▶ **MATERIAL TO PROCESS**
(* ===== verification/MachineOps.v ===== *)
(** * Operations of the machine, forward

    What the operations of Machine return and leave, on states that satisfy the
    invariant of MachineSafe: reads of the image, new objects, pops and pushes.
    MachineExpr and MachineCtl compose them. *)
From S2P Require Import Prelude Isa Streamer Linker L1 Vm Gc Decimal Text Machine MachineSafe.

Section ops.
Context (image : nat → Z → option Z)
  (api : Z → option (list (list Z) → res (option Z * option (list Z))))
  (full : gmap nat (list Z) → Z → bool) (spared : gmap nat (list Z) → nat → bool).
Context (Hroom : ∀ T n, full T n = false).
Context (p : nat) (limit : Z) (Hread : ∀ k, 0 ≤ k < limit → is_Some (image p k)).

(** the bytes [l] lie in the image from address [i] *)
Definition lies (i : Z) (l : list Z) : Prop := ∀ k x, l !! k = Some x → image p (i + Z.of_nat k) = Some x.

Lemma lies_app i l1 l2 : lies i (l1 ++ l2) ↔ lies i l1 ∧ lies (i + Z.of_nat (length l1)) l2.
Proof.
  unfold lies. split.
  - intros H. split; intros k x Hk.
    + apply H. by apply lookup_app_l_Some.
    + replace (i + Z.of_nat (length l1) + Z.of_nat k) with (i + Z.of_nat (length l1 + k)) by lia.
      apply H. rewrite lookup_app_r by lia. by replace (length l1 + k - length l1)%nat with k by lia.
  - intros [H1 H2] k x Hk. apply lookup_app_Some in Hk as [Hk|[Hl Hk]]; [by apply H1|].
    specialize (H2 _ _ Hk). rewrite <-H2. f_equal. lia.
Qed.

Lemma lies_cons i x l : lies i (x :: l) ↔ image p i = Some x ∧ lies (i + 1) l.
Proof.
  change (x :: l) with ([x] ++ l). rewrite lies_app. cbn [length]. split; intros [H1 H2]; (split; [|done]).
  - specialize (H1 0%nat x eq_refl). by rewrite Z.add_0_r in H1.
  - intros [|k] y Hk; [|done]. injection Hk as <-. by rewrite Z.add_0_r.
Qed.

Lemma fetch_lies v i m : base_address (core m) = CPkg p → lies i v → vm_fetch image i (length v) m = Ret v.
Proof.
  intros Hb Hl. unfold vm_fetch. rewrite Hb. assert (mapM (λ k, image p (i + Z.of_nat k)) (seq 0 (length v)) = Some v) as ->; [|done].
  apply mapM_Some. apply Forall2_same_length_lookup_2; [by rewrite length_seq|]. intros k a x Ha Hx.
  apply lookup_seq in Ha as [-> _]. by apply Hl.
Qed.

(** the instruction at [i], and the bytes behind it *)
Lemma fetch_ins l i m : base_address (core m) = CPkg p → lies i l → (length l ≤ 4)%nat → 0 ≤ i → i + 4 ≤ limit →
  ∃ l', vm_fetch image i 4 m = Ret (l ++ l') ∧ length (l ++ l') = 4%nat.
Proof.
  intros Hb Hl Hn Hi Hm.
  assert (H : ∀ n j, 0 ≤ j → j + Z.of_nat n ≤ limit → ∃ l', length l' = n ∧ lies j l').
  { induction n as [|n IH]; intros j Hj Hle; [exists []; by split; [|intros ??; rewrite lookup_nil]|].
    destruct (Hread j ltac:(lia)) as [x Hx]. destruct (IH (j + 1) ltac:(lia) ltac:(lia)) as (l' & <- & Hl').
    exists (x :: l'). split; [done|]. by apply lies_cons. }
  destruct (H (4 - length l)%nat (i + Z.of_nat (length l))) as (l' & Hlen & Hl'); [lia|lia|]. exists l'.
  assert (Hlen4 : length (l ++ l') = 4%nat) by (rewrite length_app; lia). split; [|done].
  rewrite <-Hlen4. apply fetch_lies; [done|]. by apply lies_app.
Qed.

(** ** Single operations, forward *)
Lemma create_ok b m :
  ∃ o, refs (core m) !! o = None ∧ vm_create_object full b m =
    Ret (o, mkMach (set_refs (<[o := 0x81]> (refs (core m))) (core m)) (<[o := b]> (texts m)) (tcs m)).
Proof.
  eexists. split; [|unfold vm_create_object; rewrite Hroom; reflexivity]. apply not_elem_of_dom, is_fresh.
Qed.

Lemma const_header_read v b0 b1 b2 b3 l :
  Z.of_nat (length v) ≤ VA_OBJECT_MAX_SIZE → const_bytes v ++ l = b0 :: b1 :: b2 :: b3 :: drop 4 (const_bytes v ++ l) →
  load_constant_header [b0; b1; b2; b3] = Ret (Z.of_nat (length v), Z.of_nat (length (const_header (Z.of_nat (length v))))).
Proof.
  unfold const_bytes, const_header, VA_OBJECT_MAX_SIZE. set (n := Z.of_nat (length v)). intros Hn H.
  assert (H0 : 0 ≤ n) by lia. cbn [load_constant_header].
  destruct (Z.ltb_spec n 128) as [E|E].
  { cbn in H. injection H as <- _. by rewrite (proj2 (Z.ltb_lt n 128)). }
  destruct (Z.ltb_spec n 256) as [E2|E2]; [cbn in H; by injection H as <- <- _|].
  cbn in H. injection H as <- <- <- _. cbn.
  rewrite Z.lor_comm, lor_shiftl_add, Z.shiftl_mul_pow2 by (pose proof (mod256_byte n); unfold is_byte in *; lia).
  f_equal. f_equal. rewrite u16_id; pose proof (div_mod_256 n); unfold is_u16; lia.
Qed.

Lemma load_constant_ok v off m :
  base_address (core m) = CPkg p → lies off (const_bytes v) → Z.of_nat (length v) ≤ VA_OBJECT_MAX_SIZE →
  0 ≤ off → off + Z.of_nat (length (const_bytes v)) + 4 ≤ limit →
  ∃ o, refs (core m) !! o = None ∧ vm_load_constant image full off m =
    Ret (o, mkMach (set_refs (<[o := 0x80]> (refs (core m))) (core m)) (<[o := v]> (texts m)) (tcs m)).
Proof.
  intros Hb Hl Hn Ho Hm. destruct (create_ok v m) as (o & Hf & Ec). exists o. split; [done|].
  set (cb := const_bytes v) in *. assert (Hlh : lies off (take 4 cb)) by (rewrite <-(take_drop 4 cb) in Hl; by apply lies_app in Hl as [Hl _]).
  destruct (fetch_ins (take 4 cb) off m Hb Hlh) as (l' & Ef & Hlen); [rewrite length_take; lia|done|lia|].
  unfold vm_load_constant. rewrite Ef. res_cbn.
  destruct (take 4 cb ++ l') as [|b0 [|b1 [|b2 [|b3 [|? ?]]]]] eqn:El; try done.
  rewrite (const_header_read v b0 b1 b2 b3 (if decide (4 ≤ length cb)%nat then [] else l')); [|done|].
  - res_cbn. rewrite (proj2 (Z.ltb_ge _ _)) by done. rewrite Hroom. res_cbn. rewrite Nat2Z.id.
    unfold cb, const_bytes in Hl. apply lies_app in Hl as [_ Hl]. rewrite (fetch_lies v _ m Hb Hl). res_cbn. rewrite Ec. res_cbn.
    unfold lift, add_ref. cbn [core refs set_refs]. rewrite lookup_insert, decide_True by done. res_cbn.
    unfold with_core. cbn [core texts tcs set_refs stacks sp bp pc base_address vm_state exception_code refs]. rewrite insert_insert_eq. reflexivity.
  - fold cb. case_decide as Hc.
    + rewrite app_nil_r. rewrite <-El, length_app, length_take in Hlen. assert (l' = []) as -> by (apply length_zero_iff_nil; lia).
      rewrite app_nil_r in El. rewrite <-(take_drop 4 cb) at 1. by rewrite El.
    + rewrite take_ge in El by lia. by rewrite El.
Qed.

(** a pop of NULL or an object *)
Definition poppable (c : cell) : Prop := match c with CNull | CObj _ => True | _ => False end.

Lemma pop_arc_ok top m :
  minv no_credit top m → top ≤ 0x8F → 0 ≤ sp (core m) → sp (core m) + 1 < VM_MAX_STACK_SIZE →
  poppable (sget (core m) (sp (core m) + 1)) →
  ∃ m', pop_arc m = Ret (sget (core m) (sp (core m) + 1), m') ∧ minv no_credit top m' ∧ texts m' = texts m ∧ tcs m' = tcs m ∧
    (∀ i, sget (core m') i = if decide (sp (core m) + 1 = i) then CNull else sget (core m) i) ∧
    sp (core m') = sp (core m) + 1 ∧ bp (core m') = bp (core m) ∧ pc (core m') = pc (core m) ∧
    base_address (core m') = base_address (core m) ∧ vm_state (core m') = vm_state (core m) ∧
    exception_code (core m') = exception_code (core m).
Proof.
  intros Hi Ht H0 H1 Ho. assert (Hu : u16 (sp (core m) + 1) = sp (core m) + 1) by (apply u16_id; unfold is_u16, VM_MAX_STACK_SIZE in *; lia).
  set (c := sget (core m) (sp (core m) + 1)) in *. set (s1 := set_sp (sp (core m) + 1) (core m)).
  assert (Hr : ∃ R, add_ref (-1) c s1 = Ret (set_refs R s1)).
  { destruct c as [|o| |] eqn:Ec; [by exists (refs (core m))| |done..]. destruct (mi_cells _ _ _ _ Hi o) as [r Hr].
    - eapply cells_pos; [|exact Ec]. lia.
    - cbn [add_ref]. change (refs s1) with (refs (core m)). rewrite Hr. by eexists. }
  destruct Hr as [R Hr].
  assert (E : pop_arc m = Ret (c, with_core (set_stacks (<[sp (core m) + 1 := CNull]> (stacks (core m))) (set_refs R s1)) m)).
  { unfold pop_arc, vm_pop_stack_arc. fold s1. assert (Es : sp s1 = sp (core m) + 1) by exact Hu. rewrite Es, rd_stack_ok by lia. res_cbn.
    change (sget s1 (sp (core m) + 1)) with c. rewrite (proj2 (Z.leb_gt _ _)) by lia. rewrite Hr. res_cbn.
    cbn [sp set_refs]. rewrite Es, wr_stack_ok by lia. done. }
  eexists. split; [exact E|]. split; [exact (minv_pop _ _ _ _ Hi ltac:(done) Ht E)|]. cbn. rewrite Hu.
  do 2 (split; [done|]). split; [|done]. intros i. unfold sget. cbn. rewrite lookup_insert. by case_decide.
Qed.

Lemma push_new_ok top b m :
  minv no_credit top m → 0 < sp (core m) < VM_MAX_STACK_SIZE →
  ∃ o m', push_new full b m = Ret m' ∧ texts m !! o = None ∧ texts m' = <[o := b]> (texts m) ∧ tcs m' = tcs m ∧
    (∀ i, sget (core m') i = if decide (sp (core m) = i) then CObj o else sget (core m) i) ∧
    sp (core m') = sp (core m) - 1 ∧ bp (core m') = bp (core m) ∧ pc (core m') = pc (core m) ∧
    base_address (core m') = base_address (core m) ∧ vm_state (core m') = vm_state (core m) ∧
    exception_code (core m') = exception_code (core m).
Proof.
  intros Hi Hs. destruct (create_ok b m) as (o & Hf & Ec). exists o. unfold push_new. rewrite Ec. res_cbn.
  unfold lift, vm_push_stack. cbn [core sp set_refs]. rewrite wr_stack_ok by lia. res_cbn. eexists. split; [reflexivity|]. split.
  { destruct (texts m !! o) eqn:E; [|done]. destruct (proj2 (mi_dom _ _ _ _ Hi o) ltac:(by eexists)) as [x Hx]. congruence. }
  cbn. split; [done|]. split; [done|]. split; [intros i; unfold sget; cbn; rewrite lookup_insert; by case_decide|].
  split; [|done]. apply u16_id. unfold is_u16, VM_MAX_STACK_SIZE in *. lia.
Qed.

(** ** What code that works above [h] leaves alone *)
Definition outside (h : Z) (m : machine) (i : Z) : Prop := 0 ≤ i < VM_MAX_STACK_SIZE ∧ (i < bp (core m) ∨ h < i).

Record keep (h : Z) (m m' : machine) : Prop := {
  kp_bp : bp (core m') = bp (core m);
  kp_base : base_address (core m') = base_address (core m);
  kp_tcs : tcs m' = tcs m;
  kp_state : vm_state (core m') = vm_state (core m);
  kp_cells : ∀ i, outside h m i → sget (core m') i = sget (core m) i;
  kp_texts : ∀ i o t, outside h m i → sget (core m) i = CObj o → texts m !! o = Some t → texts m' !! o = Some t
}.

Lemma keep_trans h h' m1 m2 m3 : keep h m1 m2 → keep h' m2 m3 → h' ≤ h → keep h m1 m3.
Proof.
  intros [B1 A1 T1 S1 C1 X1] [B2 A2 T2 S2 C2 X2] Hh.
  assert (Ho : ∀ i, outside h m1 i → outside h' m2 i) by (intros i [H1 H2]; split; [done|]; rewrite B1; lia).
  constructor; [congruence..| |].
  - intros i Hi. by rewrite C2, C1 by auto.
  - intros i o t Hi Hc Ht. apply (X2 i); [by apply Ho|by rewrite C1|by eapply X1].
Qed.

Lemma gc_texts top m i o t :
  minv no_credit top m → top ≤ 0x8F → 0 ≤ i < VM_MAX_STACK_SIZE → sget (core m) i = CObj o → texts m !! o = Some t →
  texts (vm_garbage_collect spared m) !! o = Some t.
Proof.
  intros Hi Ht Hr Ho Hx. cbn. apply map_lookup_filter_Some. split; [done|]. cbn.
  pose proof (cells_pos _ _ _ Hr Ho) as Hc. destruct (mi_cells _ _ _ _ Hi o Hc) as [r Hr']. by eapply collect_keeps.
Qed.

Lemma gc_keep top h m m1 :
  minv no_credit top m1 → top ≤ 0x8F → keep h m m1 → keep h m (vm_garbage_collect spared m1).
Proof.
  intros Hi Ht [B A T S C X]. constructor; [done..|].
  intros i o t Hin Ho Hx. eapply gc_texts; [done|done|exact (proj1 Hin)|by rewrite C|by eapply X].
Qed.

(** ready to run: [n] free cells, counters up to [top] *)
Record ready (top n : Z) (m : machine) : Prop := {
  rd_mem : minv no_credit top m;
  rd_base : base_address (core m) = CPkg p;
  rd_tcs : tcs m = [];
  rd_run : vm_state (core m) = VM_STATE_RUN;
  rd_room : 0 ≤ bp (core m) ∧ bp (core m) + n < sp (core m) < VM_MAX_STACK_SIZE
}.

End ops.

▶ **TASK REQUIREMENTS**
Lines before the one containing "intros Hi Ht Hr" are left out. Repeat that line and all lines after it in the records above exactly.

▶ **PROBLEM SOLUTION**
  intros Hi Ht Hr Ho Hx. cbn. apply map_lookup_filter_Some. split; [done|]. cbn.
  pose proof (cells_pos _ _ _ Hr Ho) as Hc. destruct (mi_cells _ _ _ _ Hi o Hc) as [r Hr']. by eapply collect_keeps.
Qed.

Lemma gc_keep top h m m1 :
  minv no_credit top m1 → top ≤ 0x8F → keep h m m1 → keep h m (vm_garbage_collect spared m1).
Proof.
  intros Hi Ht [B A T S C X]. constructor; [done..|].
  intros i o t Hin Ho Hx. eapply gc_texts; [done|done|exact (proj1 Hin)|by rewrite C|by eapply X].
Qed.

(** ready to run: [n] free cells, counters up to [top] *)
Record ready (top n : Z) (m : machine) : Prop := {
  rd_mem : minv no_credit top m;
  rd_base : base_address (core m) = CPkg p;
  rd_tcs : tcs m = [];
  rd_run : vm_state (core m) = VM_STATE_RUN;
  rd_room : 0 ≤ bp (core m) ∧ bp (core m) + n < sp (core m) < VM_MAX_STACK_SIZE
}.

End ops.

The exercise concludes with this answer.